● **Data records**:
Definition ASIDE : string := "json.corrupt".
Definition create_new_empty (a : Answers) (aside : gmap string string) (name : string) : bool :=
  bool_decide (aside !! name = None) && creates a name.
Definition reserve_aside_name (a : Answers) (aside : gmap string string) : result map_error string :=
  if create_new_empty a aside ASIDE then Ok ASIDE
  else if bool_decide (is_Some (aside !! ASIDE)) then
    let fallback := ASIDE +:+ "." +:+ pretty (nanos a) in
    if create_new_empty a aside fallback then Ok fallback else Err CannotReserve
  else Err CannotReserve.
Definition load_for_write (a : Answers) (d : disk) : result map_error SessionMap * disk :=
  match read_map_bytes (d_map d) with
  | Err e => (Err e, d)
  | Ok None => (Ok ∅, d)
  | Ok (Some text) =>
    match decode text with
    | Some m => (Ok m, d)
    | None =>
      match reserve_aside_name a (d_aside d) with
      | Err e => (Err e, d)
      | Ok name => if moves a then (Ok ∅, mkDisk NoFile (<[name := text]> (d_aside d))) else (Err CannotMove, d)
      end
    end
  end.
Definition write_map (a : Answers) (d : disk) (m : SessionMap) : result map_error unit * disk :=
  if writes a then (Ok tt, mkDisk (Bytes (encode m)) (d_aside d)) else (Err CannotWriteMap, d).
(** A read, a change and a write under the lock. The change gives no map when there is none to write. *)
Definition update_map (a : Answers) (change : SessionMap → option SessionMap) (d : disk) : result map_error bool * disk :=
  if lock_taken a then
    let '(r, d) := load_for_write a d in
    match r with
    | Err e => (Err e, d)
    | Ok m =>
      match change m with
      | None => (Ok false, d)
      | Some m' => let '(w, d) := write_map a d m' in ((_ ← w; Ok true), d)
      end
    end
  else (Err NotLocked, d).
Definition record_at (a : Answers) (csid id : string) (now : Z) : disk → result map_error bool * disk :=
  update_map a (λ m, Some (insert_capped m csid id now)).
Definition claim (csid : string) (seen : Link) (now : Z) (m : SessionMap) : option SessionMap :=
  let current := classify (m !! csid) now in
  if negb (bool_decide (current = seen)) || match current with Pending _ => true | _ => false end then None
  else Some (insert_capped m csid (marker now) now).
Definition claim_pending_at (a : Answers) (csid : string) (seen : Link) (now : Z) : disk → result map_error bool * disk :=
  update_map a (claim csid seen now).
Definition clear (csid : string) (m : SessionMap) : option SessionMap :=
  match m !! csid with Some value => if is_marker value then Some (delete csid m) else None | None => None end.
Definition clear_pending_at (a : Answers) (csid : string) : disk → result map_error bool * disk := update_map a (clear csid).

(** ** The hook (transcript_link.rs) *)

Inductive Liveness := Live | Gone.
(** What a hook knows: whether transcripts are on, whether there is a client of the memory server,
    whether it verifies a link, and what the server says of it. *)
Record Hook := mkHook { wants : bool; client : bool; verify : bool; verdict : string → result unit Liveness }.
Definition cached_transcript_id (h : Hook) (existing : string) : option string :=
  if client h && verify h then match verdict h existing with Ok Gone => None | _ => Some existing end else Some existing.
(** Where a hook is: it has not looked, it is to claim, it is to start, it is to record, it is done. *)
Inductive phase := Arrived | Seen (seen : Link) (now : Z) | Claimed | Started (id : string) | Done (id : option string).
Definition look (h : Hook) (csid : string) (now : Z) (f : map_file) : phase :=
  let go seen := if wants h && client h then Seen seen now else Done None in
  match link_at f csid now with
  | Err _ | Ok (Pending _) => Done None
  | Ok (Linked existing) => match cached_transcript_id h existing with Some id => Done (Some id) | None => go (Linked existing) end
  | Ok Missing => go Missing
  end.
Definition take_claim (a : Answers) (csid : string) (seen : Link) (now : Z) (d : disk) : phase * disk :=
  let '(r, d) := claim_pending_at a csid seen now d in
  (match r with Ok true => Claimed | _ => Done None end, d).
(** The answer of the server to the start; after a failure the marker is cleared. *)
Definition start (a : Answers) (csid : string) (answer : result unit string) (d : disk) : phase * disk :=
  match answer with Ok id => (Started id, d) | Err _ => (Done None, (clear_pending_at a csid d).2) end.
Definition record_link (a : Answers) (csid id : string) (now : Z) (d : disk) : phase * disk :=
  let '(r, d) := record_at a csid id now d in
  (match r with Ok _ => Done (Some id) | Err _ => Done None end, d).
End map_file.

● **Work required**: Could you restate word for word the lines above, from the one that contains "Definition claim (csid" through the one that contains "else Some (insert_capped", and no others?

● **Reply**:
Definition claim (csid : string) (seen : Link) (now : Z) (m : SessionMap) : option SessionMap :=
  let current := classify (m !! csid) now in
  if negb (bool_decide (current = seen)) || match current with Pending _ => true | _ => false end then None
  else Some (insert_capped m csid (marker now) now).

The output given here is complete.